-- Dataset excerpts follows --

(* ===== verification/_CoqProject ===== *)
-Q . S2P
Prelude.v
RustStd.v
Net.v
FakeDns.v
Stream.v
Proxy.v
Rule.v
Config.v
Socks5.v
Http.v
Request.v
Dns.v
Seccomp.v
Access.v
Memory.v
Message.v
Relay.v
TcpBind.v
Sockets.v
Connect.v
Diagnostics.v
Ingress.v
Files.v
Memfd.v
Tcp.v
Broker.v
Connections.v
Datagram.v
Engine.v
Process.v
Direct.v
Upstream.v
System.v
Receiver.v
Startup.v
Main.v
Conformance.v
(* ===== verification/Net.v ===== *)
(** * core::net: addresses, their parsers and printers

    [Ipv4Addr] is its four octets, as in Rust; [SocketAddrV4] pairs it with a
    [u16] port. The parsers transcribe [core::net::parser], whose acceptance
    decides which rules and proxy URLs the program accepts. *)
From S2P Require Import Prelude RustStd.

Record Ipv4Addr := ip4 { oct0 : byte; oct1 : byte; oct2 : byte; oct3 : byte }.

#[export] Instance Ipv4Addr_eq_dec : EqDecision Ipv4Addr.
Proof. solve_decision. Defined.

#[export] Instance Ipv4Addr_countable : Countable Ipv4Addr :=
  inj_countable' (λ ip, (oct0 ip, oct1 ip, oct2 ip, oct3 ip))
    (λ '(a, b, c, d), ip4 a b c d) ltac:(by intros []).

Definition octets (ip : Ipv4Addr) : bytes := [oct0 ip; oct1 ip; oct2 ip; oct3 ip].

(** [u32::from(ip)] and [Ipv4Addr::from(u32)]. *)
Definition u32_of_ip (ip : Ipv4Addr) : Z := be_value (octets ip).

Definition ip_of_u32 (n : Z) : Ipv4Addr :=
  ip4 (z2b (n / 16777216)) (z2b (n / 65536)) (z2b (n / 256)) (z2b n).

(** [Ipv4Addr::new(a, b, c, d)]. *)
Definition ipv4 (a b c d : Z) : Ipv4Addr := ip4 (z2b a) (z2b b) (z2b c) (z2b d).

Definition is_loopback (ip : Ipv4Addr) : bool := bool_decide (oct0 ip = x7f).
Definition is_unspecified (ip : Ipv4Addr) : bool := bool_decide (ip = ip4 x00 x00 x00 x00).

(** An IPv6 address is its eight groups. *)
Inductive IpAddr :=
| V4 (ip : Ipv4Addr)
| V6 (groups : list Z).

Record SocketAddrV4 := SockAddr { sa_ip : Ipv4Addr; sa_port : Z }.

#[export] Instance SocketAddrV4_eq_dec : EqDecision SocketAddrV4.
Proof. solve_decision. Defined.

#[export] Instance SocketAddrV4_countable : Countable SocketAddrV4 :=
  inj_countable' (λ a, (sa_ip a, sa_port a)) (λ '(i, p), SockAddr i p) ltac:(by intros []).

Definition port_ok (p : Z) : Prop := (0 ≤ p < 65536)%Z.

(** ** The address parser *)

Definition parser (A : Type) : Type := bytes → option (A * bytes).

Definition given_char (c : byte) : parser unit :=
  λ s, match s with
       | b :: s => if bool_decide (b = c) then Some (tt, s) else None
       | [] => None
       end.

(** [read_number(radix, max_digits, allow_zero_prefix)] for a type of maximum
    [max]; [n] counts the digits read. *)
Fixpoint read_digits (radix max : Z) (limit : option nat) (n : nat) (acc : Z) (s : bytes)
    : option (nat * Z * bytes) :=
  match s with
  | b :: s' =>
      match to_digit radix b with
      | Some d =>
          let acc' := (acc * radix + d)%Z in
          match limit with
          | Some m => if bool_decide (m < S n) then None
                      else read_digits radix max limit (S n) acc' s'
          | None => if (acc' <=? max)%Z then read_digits radix max limit (S n) acc' s'
                    else None
          end
      | None => Some (n, acc, s)
      end
  | [] => Some (n, acc, s)
  end.

Definition read_number (radix max : Z) (limit : option nat) (zero_prefix : bool) : parser Z :=
  λ s, '(n, v, rest) ← read_digits radix max limit 0 0 s;
       if bool_decide (n = 0) then None
       else if negb zero_prefix && bool_decide (head s = Some x30) && bool_decide (1 < n)
       then None
       else if (v <=? max)%Z then Some (v, rest) else None.

Definition read_octet : parser Z := read_number 10 U8_MAX (Some 3) false.

Definition read_ipv4 : parser Ipv4Addr :=
  λ s, '(a, s) ← read_octet s; '(_, s) ← given_char x2e s;
       '(b, s) ← read_octet s; '(_, s) ← given_char x2e s;
       '(c, s) ← read_octet s; '(_, s) ← given_char x2e s;
       '(d, s) ← read_octet s; Some (ipv4 a b c d, s).

Definition read_port : parser Z :=
  λ s, '(_, s) ← given_char x3a s; read_number 10 U16_MAX None true s.

(** [read_separator(':', i, p)]. *)
Definition sep_colon {A} (i : nat) (p : parser A) : parser A :=
  λ s, match i with O => p s | S _ => '(_, s) ← given_char x3a s; p s end.

(** [read_groups] over a slice of [limit] groups, [todo] of them still to read
    at index [i]; the groups read and whether an IPv4 tail ended them. *)
Fixpoint read_groups (todo i limit : nat) (s : bytes) : list Z * bool * bytes :=
  match todo with
  | O => ([], false, s)
  | S todo =>
      match (if bool_decide (i < limit - 1) then sep_colon i read_ipv4 s else None) with
      | Some (ip, s') =>
          ([be_value [oct0 ip; oct1 ip]; be_value [oct2 ip; oct3 ip]], true, s')
      | None =>
          match sep_colon i (read_number 16 U16_MAX (Some 4) true) s with
          | Some (g, s') =>
              let '(gs, v4, rest) := read_groups todo (S i) limit s' in (g :: gs, v4, rest)
          | None => ([], false, s)
          end
      end
  end.

Definition read_ipv6 : parser (list Z) :=
  λ s, let '(hd, hd4, s) := read_groups 8 0 8 s in
       if bool_decide (length hd = 8) then Some (hd, s)
       else if hd4 then None
       else '(_, s) ← given_char x3a s; '(_, s) ← given_char x3a s;
            let limit := 8 - (length hd + 1) in
            let '(tl, _, s) := read_groups limit 0 limit s in
            Some (hd ++ replicate (8 - length hd - length tl) 0%Z ++ tl, s).

Definition read_socket_v4 : parser (IpAddr * Z) :=
  λ s, '(ip, s) ← read_ipv4 s; '(p, s) ← read_port s; Some ((V4 ip, p), s).

Definition read_socket_v6 : parser (IpAddr * Z) :=
  λ s, '(_, s) ← given_char x5b s; '(g, s) ← read_ipv6 s;
       let s := match ('(_, s) ← given_char x25 s; read_number 10 U32_MAX None true s) with
                | Some (_, s) => s | None => s end in
       '(_, s) ← given_char x5d s; '(p, s) ← read_port s; Some ((V6 g, p), s).

Definition all_consumed {A} (p : parser A) (s : bytes) : option A :=
  match p s with Some (a, []) => Some a | _ => None end.

(** [s.parse::<Ipv4Addr>()]: no more than fifteen bytes. *)
Definition parse_ipv4 (s : bytes) : option Ipv4Addr :=
  if bool_decide (15 < length s) then None else all_consumed read_ipv4 s.

(** [s.parse::<SocketAddr>()]. *)
Definition parse_socket_addr (s : bytes) : option (IpAddr * Z) :=
  all_consumed (λ s, match read_socket_v4 s with Some r => Some r | None => read_socket_v6 s end) s.

(** ** Printing *)

Definition fmt_ipv4 (ip : Ipv4Addr) : bytes :=
  join [x2e] (fmt_dec ∘ b2z <$> octets ip).

Definition fmt_groups (gs : list Z) : bytes := join [x3a] (fmt_hex <$> gs).

(** The longest run of zero groups (start, length), the first one on ties. *)
Fixpoint zero_run (i start len lstart llen : nat) (gs : list Z) : nat * nat :=
  match gs with
  | [] => (lstart, llen)
  | g :: gs =>
      if bool_decide (g = 0%Z) then
        let start := if bool_decide (len = 0) then i else start in
        let len := S len in
        if bool_decide (llen < len) then zero_run (S i) start len start len gs
        else zero_run (S i) start len lstart llen gs
      else zero_run (S i) 0 0 lstart llen gs
  end.

Definition fmt_ipv6 (gs : list Z) : bytes :=
  match gs with
  | [0; 0; 0; 0; 0; 65535; hi; lo]%Z =>
      lit "::ffff:" ++ fmt_ipv4 (ip_of_u32 (hi * 65536 + lo))
  | _ => let '(start, len) := zero_run 0 0 0 0 0 gs in
         if bool_decide (1 < len)
         then fmt_groups (take start gs) ++ lit "::" ++ fmt_groups (drop (start + len) gs)
         else fmt_groups gs
  end.

Definition fmt_ip (a : IpAddr) : bytes :=
  match a with V4 ip => fmt_ipv4 ip | V6 gs => fmt_ipv6 gs end.

(** ** Lemmas *)

Lemma length_octets ip : length (octets ip) = 4.
Proof. done. Qed.

Lemma u32_of_ip_range ip : (0 ≤ u32_of_ip ip < 2 ^ 32)%Z.
Proof. pose proof (be_value_range (octets ip)). unfold u32_of_ip. simpl in *. lia. Qed.

Lemma be_value4 a b c d :
  be_value [a; b; c; d] = (b2z a * 16777216 + b2z b * 65536 + b2z c * 256 + b2z d)%Z.
Proof. unfold be_value. cbn. lia. Qed.

Lemma ip_of_u32_of_ip ip : ip_of_u32 (u32_of_ip ip) = ip.
Proof.
  destruct ip as [a b c d]. unfold ip_of_u32, u32_of_ip, octets; simpl.
  rewrite be_value4.
  pose proof (b2z_range a). pose proof (b2z_range b).
  pose proof (b2z_range c). pose proof (b2z_range d).
  f_equal; apply b2z_inj; rewrite b2z_z2b; Z.to_euclidean_division_equations; lia.
Qed.

Lemma u32_of_ip_of_u32 n : (0 ≤ n < 2 ^ 32)%Z → u32_of_ip (ip_of_u32 n) = n.
Proof.
  intros Hn. unfold u32_of_ip, ip_of_u32, octets; simpl.
  rewrite be_value4, !b2z_z2b. Z.to_euclidean_division_equations; lia.
Qed.

Lemma u32_of_ip_inj a b : u32_of_ip a = u32_of_ip b → a = b.
Proof. intros H. by rewrite <-(ip_of_u32_of_ip a), H, ip_of_u32_of_ip. Qed.

Example parse_ipv4_ok : parse_ipv4 (lit "10.1.2.3") = Some (ipv4 10 1 2 3).
Proof. vm_compute. reflexivity. Qed.

Example parse_socket_v6_ok : parse_socket_addr (lit "[::1]:8080") = Some (V6 [0;0;0;0;0;0;0;1]%Z, 8080%Z).
Proof. vm_compute. reflexivity. Qed.

Example fmt_ipv6_ok : fmt_ipv6 [8193; 3512; 0; 0; 1; 0; 0; 1]%Z = lit "2001:db8::1:0:0:1".
Proof. vm_compute. reflexivity. Qed.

-- Dataset excerpts concluded --

● Work item
Reproduce every line in the data that has the word "intros" in it.

● Finished exercise
    (λ '(a, b, c, d), ip4 a b c d) ltac:(by intros []).
  inj_countable' (λ a, (sa_ip a, sa_port a)) (λ '(i, p), SockAddr i p) ltac:(by intros []).
  intros Hn. unfold u32_of_ip, ip_of_u32, octets; simpl.
Proof. intros H. by rewrite <-(ip_of_u32_of_ip a), H, ip_of_u32_of_ip. Qed.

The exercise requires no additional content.